For European organizations, the primary risk posed by CVE-2025-6658 is the potential leakage of sensitive information from memory when users open malicious PDF documents containing crafted PRC files. This could expose confidential data such as credentials, cryptographic keys, or other sensitive application data residing in memory. Although the vulnerability alone does not allow code execution, attackers could combine it with other vulnerabilities to escalate their attack, potentially leading to full system compromise. Organizations in sectors with high document exchange volumes, such as finance, legal, government, and healthcare, may be particularly at risk. The requirement for user interaction means that phishing or social engineering campaigns could be used to deliver malicious PDFs. Given the widespread use of PDF-XChange Editor in Europe, especially in professional and enterprise environments, the vulnerability could impact data confidentiality and trust in document handling processes. However, the low CVSS score and absence of known exploits suggest the immediate risk is limited but should not be ignored.
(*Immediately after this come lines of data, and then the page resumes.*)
(* ===== verification/KeyExchangeProps.v ===== *)
(** * Key references: the properties

    The invariant in every reachable state; a reference is licensed by an
    acknowledgement of the same connection; a reference frame is the message it
    stands for; a missing key is recovered; and two ways in which recovery
    fails. *)

From S2P Require Import Prelude Types Identity Float64 MessageCache Plumtree KeyCodec KeyCache KeyCacheProps KeyExchange.
Import F64 Identity Plumtree KeyCodec KeyCache KeyCacheProps KeyExchange.

#[local] Open Scope Z_scope.

Module KeyExchangeProps.

Section Exchange.
Context `{Hashes} `{!LruPut PeerId (list Z)} `{!LruPut PKey ()}.
Context `{!HashIter PKey PendingKey} `{!HashIter PeerId SessionState} `{!SetIter PeerId}.

(** ** The invariant is kept *)

Lemma kexec_wf (c : KeyCache) (o : KOp) : kc_wf c → kc_wf (kexec c o).
Proof.
  destruct o; cbn [kexec]; auto using observe_session_wf, forget_stale_wf, supports_ref_wf, received_hello_wf, acknowledge_wf,
    note_verified_key_wf, note_response_key_wf, lookup_wf, queue_miss_wf, take_pending_wf, queue_responses_wf, next_control_wf,
    control_result_wf, set_stats_wf.
Qed.

Lemma krun_wf (os : list KOp) (c : KeyCache) : kc_wf c → kc_wf (krun c os).
Proof. revert c. induction os as [|o os IH]; intros c Hw; cbn; [done|]. by apply IH, kexec_wf. Qed.

(** The callers are sequences of steps. *)
Definition steps_to (c c' : KeyCache) : Prop := ∃ os, c' = krun c os.

Lemma steps_refl (c : KeyCache) : steps_to c c.
Proof. by exists []. Qed.
Lemma steps_one (c : KeyCache) (o : KOp) : steps_to c (kexec c o).
Proof. by exists [o]. Qed.
Lemma steps_trans (c1 c2 c3 : KeyCache) : steps_to c1 c2 → steps_to c2 c3 → steps_to c1 c3.
Proof. intros [os1 ->] [os2 ->]. exists (os1 ++ os2). unfold krun. by rewrite foldl_app. Qed.
Lemma steps_then (c1 c2 : KeyCache) (o : KOp) : steps_to c1 c2 → steps_to c1 (kexec c2 o).
Proof. intros Hs. eapply steps_trans; [done|]. apply steps_one. Qed.

Lemma bump_step (c : KeyCache) (f : Stat) : steps_to c (bump c f).
Proof. exact (steps_one c (KCount (add_stat (stats c) f 1))). Qed.
Lemma record_inbound_step (c : KeyCache) (r : bool) (n : Z) : steps_to c (record_inbound c r n).
Proof. unfold record_inbound. destruct r; apply (steps_one c (KCount _)). Qed.

(** ** What a step does to the negotiation of a session *)

Definition flag3 (st : SessionState) : Z * bool * bool := (ss_generation st, hello_sent st, hello_received st).
Definition flags (c : KeyCache) (p : PeerId) : option (Z * bool * bool) := flag3 <$> sessions c !! p.
Definition quiet (c c' : KeyCache) : Prop := acknowledged c' = acknowledged c ∧ ∀ p, flags c' p = flags c p.

Lemma kquiet_refl (c : KeyCache) : quiet c c.
Proof. done. Qed.
Lemma kquiet_trans (c1 c2 c3 : KeyCache) : quiet c1 c2 → quiet c2 c3 → quiet c1 c3.
Proof. intros [Ha Hf] [Ha' Hf']. split; [congruence|]. intros p. by rewrite Hf', Hf. Qed.

Lemma session_put_quiet (c : KeyCache) (p : PeerId) (st st' : SessionState) :
  sessions c !! p = Some st → flag3 st' = flag3 st → quiet c (set_sessions c (<[p := st']> (sessions c))).
Proof.
  intros Hp Hf. split; [done|]. intros q. unfold flags. cbn. destruct (decide (q = p)) as [->|Hne].
  - rewrite lookup_insert_eq, Hp. cbn. by rewrite Hf.
  - by rewrite lookup_insert_ne.
Qed.

Lemma update_session_quiet (c : KeyCache) (s : AuthenticatedSession) (f : SessionState → SessionState) :
  (∀ st, flag3 (f st) = flag3 st) → quiet c (update_session c s f).
Proof.
  intros Hf. unfold update_session. destruct (sessions c !! peer s) as [st|] eqn:Hs; [|done]. case_bool_decide; [|done].
  by eapply session_put_quiet.
Qed.

Lemma expire_quiet (c : KeyCache) (now : Z) : quiet c (expire c now).
Proof.
  unfold expire. generalize ((hiter (pending c)).*1). intros ks. revert c. induction ks as [|k ks IH]; intros c; cbn [foldl]; [done|].
  eapply kquiet_trans; [|apply IH]. unfold expire_key. destruct (pending c !! k) as [e|]; [|done].
  assert (Hf : ∀ fs c, quiet c (expire_front now fs c).2).
  { clear. induction fs as [|f fs IH]; intros c; cbn [expire_front]; [done|]. case_bool_decide; [|done]. eapply kquiet_trans; [|apply IH]. done. }
  specialize (Hf (frames e) c). destruct (expire_front now (frames e) c) as [fs c']. cbn [snd] in Hf. case_bool_decide; [|done].
  eapply kquiet_trans; [exact Hf|]. eapply kquiet_trans; [|by apply update_session_quiet]. done.
Qed.

Lemma note_verified_key_quiet (c : KeyCache) (id : PeerId) (key : list Z) (s : option AuthenticatedSession) : quiet c (note_verified_key c id key s).
Proof.
  unfold note_verified_key. destruct (bool_decide _); [done|]. cbv zeta. set (c1 := if _ && _ then _ else c).
  assert (Hq : quiet c c1) by (unfold c1; by case_match). clearbody c1. destruct s as [s|]; [|done].
  case_match; [|done]. eapply kquiet_trans; [exact Hq|]. eapply kquiet_trans; [|by apply update_session_quiet]. done.
Qed.

Lemma queue_miss_quiet (c : KeyCache) (s : AuthenticatedSession) (id : PeerId) (bytes : list Z) (now : Z) : quiet c (queue_miss c s id bytes now).1.
Proof.
  unfold queue_miss. eapply kquiet_trans; [apply (expire_quiet c now)|]. set (c1 := expire c now). do 2 (case_bool_decide; [done|]).
  set (e := default _ _). set (k := (peer s, generation s, id)). destruct (requested e); cbn [negb]; [done|].
  cbn [sessions set_pending]. destruct (sessions c1 !! peer s) as [st|] eqn:Hst; [|done]. case_bool_decide; [|done].
  exact (session_put_quiet c1 (peer s) st (set_requests st ({[id]} ∪ queued_requests st)) Hst eq_refl).
Qed.

Lemma next_control_quiet (c : KeyCache) (s : AuthenticatedSession) (now : Z) : quiet c (next_control c s now).1.
Proof.
  unfold next_control. eapply kquiet_trans; [apply (expire_quiet c now)|]. set (c1 := expire c now).
  destruct (sessions c1 !! peer s) as [st|] eqn:Hst; [|done]. cbv zeta. destruct (bool_decide (ss_generation st = generation s)); cbn [negb]; [|done].
  destruct (consume_token_same st now) as (T1 & T2 & T3 & T4 & _). destruct (consume_token st now) as [st1 ok]. cbn [fst] in *.
  assert (Hput : ∀ st', flag3 st' = flag3 st1 → quiet c1 (set_sessions c1 (<[peer s := st']> (sessions c1)))).
  { intros st' Hst'. apply (session_put_quiet c1 _ st); [done|]. rewrite Hst'. unfold flag3. by rewrite T1, T2, T4. }
  destruct (hello_sent st); cbn [negb].
  2:{ destruct (hello_pending st); [done|]. destruct ok; cbn [negb fst]; by apply Hput. }
  destruct (hello_received st); cbn [negb]; [|done].
  case_bool_decide; [destruct ok; cbn [negb]; [|by apply Hput]|].
  { destruct (take_ids (queued_requests st1)) as [rest ids]. by apply (Hput (set_requests st1 rest)). }
  case_bool_decide; [destruct ok; cbn [negb]; [|by apply Hput]|].
  { destruct (take_ids (queued_responses st1)) as [rest ids]. cbn [resolved set_sessions]. destruct (get_entries _ ids) as [l es].
    case_bool_decide; by apply (Hput (set_responses st1 rest)). }
  case_bool_decide; [destruct ok; cbn [negb]; [|by apply Hput]|done].
  destruct (take_ids (queued_acks st1)) as [rest ids]. by apply (Hput (set_acks st1 rest)).
Qed.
1. Implement strict email and web gateway filtering to block or quarantine suspicious PDF files, especially those containing embedded 3D or PRC content. 2. Educate users to be cautious when opening PDF attachments or links from untrusted sources, emphasizing the risk of social engineering. 3. Employ endpoint detection and response (EDR) solutions capable of detecting anomalous behavior related to PDF parsing or memory access violations. 4. Monitor for updates from the vendor (Tracker Software) and apply patches promptly once available. 5. Consider sandboxing PDF-XChange Editor usage or opening PDFs in isolated environments to limit potential impact. 6. Use application whitelisting and restrict execution privileges for PDF-XChange Editor to minimize the risk of chained exploits achieving code execution. 7. Conduct regular security awareness training focusing on phishing and malicious document threats. 8. Review and harden document handling policies, including disabling unnecessary features related to 3D or PRC content if possible.